== Segment start ==
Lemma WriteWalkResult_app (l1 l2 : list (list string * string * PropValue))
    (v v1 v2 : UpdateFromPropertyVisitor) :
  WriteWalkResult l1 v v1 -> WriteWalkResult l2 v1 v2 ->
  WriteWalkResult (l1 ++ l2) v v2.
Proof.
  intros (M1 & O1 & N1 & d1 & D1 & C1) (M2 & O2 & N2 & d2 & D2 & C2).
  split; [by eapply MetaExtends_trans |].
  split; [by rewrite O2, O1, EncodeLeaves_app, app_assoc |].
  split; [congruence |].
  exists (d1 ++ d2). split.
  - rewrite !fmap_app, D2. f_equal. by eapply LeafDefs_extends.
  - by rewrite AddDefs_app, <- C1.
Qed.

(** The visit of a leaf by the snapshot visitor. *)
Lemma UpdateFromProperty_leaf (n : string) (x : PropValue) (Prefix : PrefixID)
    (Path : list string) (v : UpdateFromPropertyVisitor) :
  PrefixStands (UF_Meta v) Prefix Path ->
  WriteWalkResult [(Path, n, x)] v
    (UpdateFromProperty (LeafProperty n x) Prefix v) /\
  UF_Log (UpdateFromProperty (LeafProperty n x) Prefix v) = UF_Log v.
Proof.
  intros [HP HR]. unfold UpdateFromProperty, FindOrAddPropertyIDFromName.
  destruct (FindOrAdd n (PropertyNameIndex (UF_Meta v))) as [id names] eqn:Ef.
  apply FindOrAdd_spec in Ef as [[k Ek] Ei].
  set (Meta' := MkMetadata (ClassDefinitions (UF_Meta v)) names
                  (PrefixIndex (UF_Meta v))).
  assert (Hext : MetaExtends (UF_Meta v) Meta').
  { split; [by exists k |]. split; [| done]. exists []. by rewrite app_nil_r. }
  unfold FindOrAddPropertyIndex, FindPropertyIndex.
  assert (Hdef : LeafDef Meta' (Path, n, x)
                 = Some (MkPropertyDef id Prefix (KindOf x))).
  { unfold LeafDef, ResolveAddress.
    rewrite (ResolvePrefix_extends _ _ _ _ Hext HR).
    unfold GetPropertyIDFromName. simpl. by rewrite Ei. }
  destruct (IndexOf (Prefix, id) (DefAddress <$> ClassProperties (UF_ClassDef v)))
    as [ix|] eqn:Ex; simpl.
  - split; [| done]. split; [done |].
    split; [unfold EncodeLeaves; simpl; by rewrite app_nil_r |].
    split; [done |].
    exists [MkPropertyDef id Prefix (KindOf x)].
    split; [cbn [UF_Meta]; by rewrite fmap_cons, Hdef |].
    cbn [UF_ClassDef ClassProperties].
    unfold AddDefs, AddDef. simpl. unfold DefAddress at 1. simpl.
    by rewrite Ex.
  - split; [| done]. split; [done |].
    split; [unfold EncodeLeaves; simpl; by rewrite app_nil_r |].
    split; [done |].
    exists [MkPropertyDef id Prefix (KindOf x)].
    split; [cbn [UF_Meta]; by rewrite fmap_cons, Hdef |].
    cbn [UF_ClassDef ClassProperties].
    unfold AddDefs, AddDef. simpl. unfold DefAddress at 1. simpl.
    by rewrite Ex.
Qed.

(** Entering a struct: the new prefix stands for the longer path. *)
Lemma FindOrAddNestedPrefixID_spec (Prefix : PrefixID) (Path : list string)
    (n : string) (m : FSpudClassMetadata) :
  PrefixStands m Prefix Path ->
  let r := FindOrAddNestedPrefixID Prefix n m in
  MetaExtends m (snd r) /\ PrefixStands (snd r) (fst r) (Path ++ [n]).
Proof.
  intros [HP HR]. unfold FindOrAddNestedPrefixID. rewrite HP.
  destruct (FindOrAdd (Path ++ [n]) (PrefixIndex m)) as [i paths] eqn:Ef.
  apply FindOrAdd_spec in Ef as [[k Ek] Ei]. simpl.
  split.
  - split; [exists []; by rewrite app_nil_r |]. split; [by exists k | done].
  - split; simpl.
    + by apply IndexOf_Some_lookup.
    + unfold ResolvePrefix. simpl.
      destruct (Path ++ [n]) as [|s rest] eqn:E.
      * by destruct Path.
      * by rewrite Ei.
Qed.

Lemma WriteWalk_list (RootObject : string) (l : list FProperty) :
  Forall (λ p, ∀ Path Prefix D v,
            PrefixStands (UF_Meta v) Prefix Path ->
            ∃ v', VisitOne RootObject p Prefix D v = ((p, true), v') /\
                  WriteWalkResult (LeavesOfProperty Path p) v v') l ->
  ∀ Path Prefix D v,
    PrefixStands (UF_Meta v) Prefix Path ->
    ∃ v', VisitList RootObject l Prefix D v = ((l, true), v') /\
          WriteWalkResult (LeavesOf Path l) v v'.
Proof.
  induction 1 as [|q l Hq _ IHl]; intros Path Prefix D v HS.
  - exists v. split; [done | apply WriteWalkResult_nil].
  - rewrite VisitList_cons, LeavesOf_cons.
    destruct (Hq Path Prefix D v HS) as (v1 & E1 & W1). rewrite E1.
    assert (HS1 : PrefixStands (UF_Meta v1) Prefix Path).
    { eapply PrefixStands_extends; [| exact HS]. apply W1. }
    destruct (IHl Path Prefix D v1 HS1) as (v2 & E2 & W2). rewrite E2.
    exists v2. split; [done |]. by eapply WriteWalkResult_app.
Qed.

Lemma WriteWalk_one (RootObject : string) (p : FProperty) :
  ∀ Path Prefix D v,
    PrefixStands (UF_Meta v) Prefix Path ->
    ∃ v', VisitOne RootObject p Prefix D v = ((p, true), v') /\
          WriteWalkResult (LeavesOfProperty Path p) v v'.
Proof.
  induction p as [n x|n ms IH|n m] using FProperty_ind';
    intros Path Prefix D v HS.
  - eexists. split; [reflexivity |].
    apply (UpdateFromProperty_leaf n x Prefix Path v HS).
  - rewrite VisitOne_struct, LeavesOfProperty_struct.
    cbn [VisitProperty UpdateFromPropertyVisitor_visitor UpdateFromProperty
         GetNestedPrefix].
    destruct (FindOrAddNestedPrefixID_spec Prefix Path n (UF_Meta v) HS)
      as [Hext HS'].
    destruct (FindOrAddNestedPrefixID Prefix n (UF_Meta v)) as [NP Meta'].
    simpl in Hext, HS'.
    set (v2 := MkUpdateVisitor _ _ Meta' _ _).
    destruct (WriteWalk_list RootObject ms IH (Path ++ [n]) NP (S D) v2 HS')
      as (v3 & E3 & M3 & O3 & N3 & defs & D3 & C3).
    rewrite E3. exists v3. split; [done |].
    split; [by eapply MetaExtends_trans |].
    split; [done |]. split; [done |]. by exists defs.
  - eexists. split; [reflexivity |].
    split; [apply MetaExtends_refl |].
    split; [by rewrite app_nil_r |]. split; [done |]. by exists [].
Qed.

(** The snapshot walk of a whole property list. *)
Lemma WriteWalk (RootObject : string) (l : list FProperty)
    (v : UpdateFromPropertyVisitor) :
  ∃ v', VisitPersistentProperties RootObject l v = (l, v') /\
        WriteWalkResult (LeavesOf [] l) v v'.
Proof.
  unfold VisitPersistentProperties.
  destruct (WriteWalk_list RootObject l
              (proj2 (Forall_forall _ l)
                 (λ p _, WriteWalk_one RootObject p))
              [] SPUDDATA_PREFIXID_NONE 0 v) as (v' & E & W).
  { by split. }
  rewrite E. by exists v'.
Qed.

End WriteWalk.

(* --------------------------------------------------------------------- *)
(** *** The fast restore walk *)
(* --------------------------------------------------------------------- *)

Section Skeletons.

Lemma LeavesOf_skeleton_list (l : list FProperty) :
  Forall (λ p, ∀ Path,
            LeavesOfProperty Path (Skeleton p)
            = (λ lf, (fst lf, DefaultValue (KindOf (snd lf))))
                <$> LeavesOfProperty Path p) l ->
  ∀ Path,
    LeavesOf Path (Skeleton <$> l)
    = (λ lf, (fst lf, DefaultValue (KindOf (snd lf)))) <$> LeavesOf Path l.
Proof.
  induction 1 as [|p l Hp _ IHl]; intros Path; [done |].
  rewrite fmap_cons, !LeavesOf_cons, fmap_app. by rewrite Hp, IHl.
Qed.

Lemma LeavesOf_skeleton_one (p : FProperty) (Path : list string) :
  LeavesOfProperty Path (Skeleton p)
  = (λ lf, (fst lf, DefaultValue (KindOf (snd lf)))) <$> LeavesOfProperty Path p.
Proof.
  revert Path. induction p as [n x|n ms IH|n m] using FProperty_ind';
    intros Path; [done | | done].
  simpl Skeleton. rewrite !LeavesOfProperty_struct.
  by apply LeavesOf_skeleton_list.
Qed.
== Segment end ==
== Segment start ==
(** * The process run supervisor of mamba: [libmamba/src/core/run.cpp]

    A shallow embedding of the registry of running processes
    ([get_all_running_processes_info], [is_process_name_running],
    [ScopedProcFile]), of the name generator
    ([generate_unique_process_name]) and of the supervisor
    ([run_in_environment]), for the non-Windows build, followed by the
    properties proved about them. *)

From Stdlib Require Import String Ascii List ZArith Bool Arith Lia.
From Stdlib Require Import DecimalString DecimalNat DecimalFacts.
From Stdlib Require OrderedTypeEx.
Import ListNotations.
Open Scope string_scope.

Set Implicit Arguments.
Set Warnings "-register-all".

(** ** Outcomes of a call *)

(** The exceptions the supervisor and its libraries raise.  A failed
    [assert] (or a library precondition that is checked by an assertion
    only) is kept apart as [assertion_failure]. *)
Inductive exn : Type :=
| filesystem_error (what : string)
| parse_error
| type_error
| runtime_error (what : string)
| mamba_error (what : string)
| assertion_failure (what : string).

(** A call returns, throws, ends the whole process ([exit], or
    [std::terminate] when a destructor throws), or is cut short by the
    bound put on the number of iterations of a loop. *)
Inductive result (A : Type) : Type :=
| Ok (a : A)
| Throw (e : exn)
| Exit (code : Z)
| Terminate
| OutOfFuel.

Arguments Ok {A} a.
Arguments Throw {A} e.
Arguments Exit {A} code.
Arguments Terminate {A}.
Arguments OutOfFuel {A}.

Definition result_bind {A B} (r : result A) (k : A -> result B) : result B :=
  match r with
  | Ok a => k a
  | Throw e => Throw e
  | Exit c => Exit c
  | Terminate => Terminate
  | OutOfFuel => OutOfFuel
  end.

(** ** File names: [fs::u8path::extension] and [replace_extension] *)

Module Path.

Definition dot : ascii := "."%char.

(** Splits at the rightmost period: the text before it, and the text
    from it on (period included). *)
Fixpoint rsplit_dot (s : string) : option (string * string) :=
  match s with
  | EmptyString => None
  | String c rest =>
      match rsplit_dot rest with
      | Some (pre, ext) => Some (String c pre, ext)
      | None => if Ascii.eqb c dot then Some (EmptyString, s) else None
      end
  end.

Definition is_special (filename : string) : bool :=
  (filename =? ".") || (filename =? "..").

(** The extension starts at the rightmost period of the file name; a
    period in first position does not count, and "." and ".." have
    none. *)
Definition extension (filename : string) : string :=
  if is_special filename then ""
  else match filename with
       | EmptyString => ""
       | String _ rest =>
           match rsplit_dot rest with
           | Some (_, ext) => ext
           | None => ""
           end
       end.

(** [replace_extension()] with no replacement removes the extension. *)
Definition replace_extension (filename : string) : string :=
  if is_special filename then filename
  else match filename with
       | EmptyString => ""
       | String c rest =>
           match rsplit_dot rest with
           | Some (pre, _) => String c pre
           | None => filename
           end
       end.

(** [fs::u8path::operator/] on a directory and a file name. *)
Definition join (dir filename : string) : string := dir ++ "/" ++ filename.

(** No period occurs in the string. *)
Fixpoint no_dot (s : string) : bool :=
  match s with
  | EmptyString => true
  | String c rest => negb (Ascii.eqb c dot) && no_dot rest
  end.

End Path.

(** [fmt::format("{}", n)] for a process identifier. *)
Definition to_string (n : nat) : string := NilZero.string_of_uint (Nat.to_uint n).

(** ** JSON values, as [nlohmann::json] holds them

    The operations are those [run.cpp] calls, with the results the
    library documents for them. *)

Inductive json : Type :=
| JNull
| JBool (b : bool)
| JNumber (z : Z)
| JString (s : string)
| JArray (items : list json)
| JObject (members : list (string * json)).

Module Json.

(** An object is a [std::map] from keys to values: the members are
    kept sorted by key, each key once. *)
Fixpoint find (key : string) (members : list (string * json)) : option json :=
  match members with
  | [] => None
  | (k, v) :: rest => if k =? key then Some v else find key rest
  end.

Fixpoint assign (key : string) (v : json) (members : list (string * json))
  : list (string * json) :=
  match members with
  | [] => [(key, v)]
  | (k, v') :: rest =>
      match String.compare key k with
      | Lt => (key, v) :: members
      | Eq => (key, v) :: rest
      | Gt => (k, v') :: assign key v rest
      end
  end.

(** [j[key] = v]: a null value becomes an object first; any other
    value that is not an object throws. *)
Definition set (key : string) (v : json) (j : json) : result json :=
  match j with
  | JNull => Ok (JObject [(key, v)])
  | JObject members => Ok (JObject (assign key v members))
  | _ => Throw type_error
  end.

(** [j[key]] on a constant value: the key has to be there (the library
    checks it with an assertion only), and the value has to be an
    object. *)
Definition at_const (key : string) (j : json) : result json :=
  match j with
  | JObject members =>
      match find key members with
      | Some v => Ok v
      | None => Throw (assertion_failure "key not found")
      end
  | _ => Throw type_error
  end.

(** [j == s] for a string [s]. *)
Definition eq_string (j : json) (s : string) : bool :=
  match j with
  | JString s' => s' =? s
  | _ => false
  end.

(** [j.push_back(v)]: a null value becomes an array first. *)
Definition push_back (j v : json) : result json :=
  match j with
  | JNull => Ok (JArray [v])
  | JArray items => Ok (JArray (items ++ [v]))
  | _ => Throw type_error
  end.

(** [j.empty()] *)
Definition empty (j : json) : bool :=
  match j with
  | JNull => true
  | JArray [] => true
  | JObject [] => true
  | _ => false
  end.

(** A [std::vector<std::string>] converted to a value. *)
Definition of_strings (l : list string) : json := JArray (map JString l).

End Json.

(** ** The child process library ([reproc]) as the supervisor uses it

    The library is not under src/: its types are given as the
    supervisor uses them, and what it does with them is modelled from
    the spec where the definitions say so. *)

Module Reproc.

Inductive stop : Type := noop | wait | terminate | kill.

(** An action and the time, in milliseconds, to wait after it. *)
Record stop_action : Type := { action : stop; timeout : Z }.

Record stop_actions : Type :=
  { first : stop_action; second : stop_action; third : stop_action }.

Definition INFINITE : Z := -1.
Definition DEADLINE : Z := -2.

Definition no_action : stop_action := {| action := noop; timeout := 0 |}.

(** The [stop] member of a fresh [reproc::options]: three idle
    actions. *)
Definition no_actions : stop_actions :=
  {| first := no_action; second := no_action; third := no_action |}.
== Segment end ==
Problem details = Transcribe the lines above between the line holding "Lemma WriteWalkResult_app (l1" and the line holding "(UpdateFromProperty (LeafProperty n x) Prefix v) /\", inclusive, exactly as they stand and with nothing added.

Written response =
Lemma WriteWalkResult_app (l1 l2 : list (list string * string * PropValue))
    (v v1 v2 : UpdateFromPropertyVisitor) :
  WriteWalkResult l1 v v1 -> WriteWalkResult l2 v1 v2 ->
  WriteWalkResult (l1 ++ l2) v v2.
Proof.
  intros (M1 & O1 & N1 & d1 & D1 & C1) (M2 & O2 & N2 & d2 & D2 & C2).
  split; [by eapply MetaExtends_trans |].
  split; [by rewrite O2, O1, EncodeLeaves_app, app_assoc |].
  split; [congruence |].
  exists (d1 ++ d2). split.
  - rewrite !fmap_app, D2. f_equal. by eapply LeafDefs_extends.
  - by rewrite AddDefs_app, <- C1.
Qed.

(** The visit of a leaf by the snapshot visitor. *)
Lemma UpdateFromProperty_leaf (n : string) (x : PropValue) (Prefix : PrefixID)
    (Path : list string) (v : UpdateFromPropertyVisitor) :
  PrefixStands (UF_Meta v) Prefix Path ->
  WriteWalkResult [(Path, n, x)] v
    (UpdateFromProperty (LeafProperty n x) Prefix v) /\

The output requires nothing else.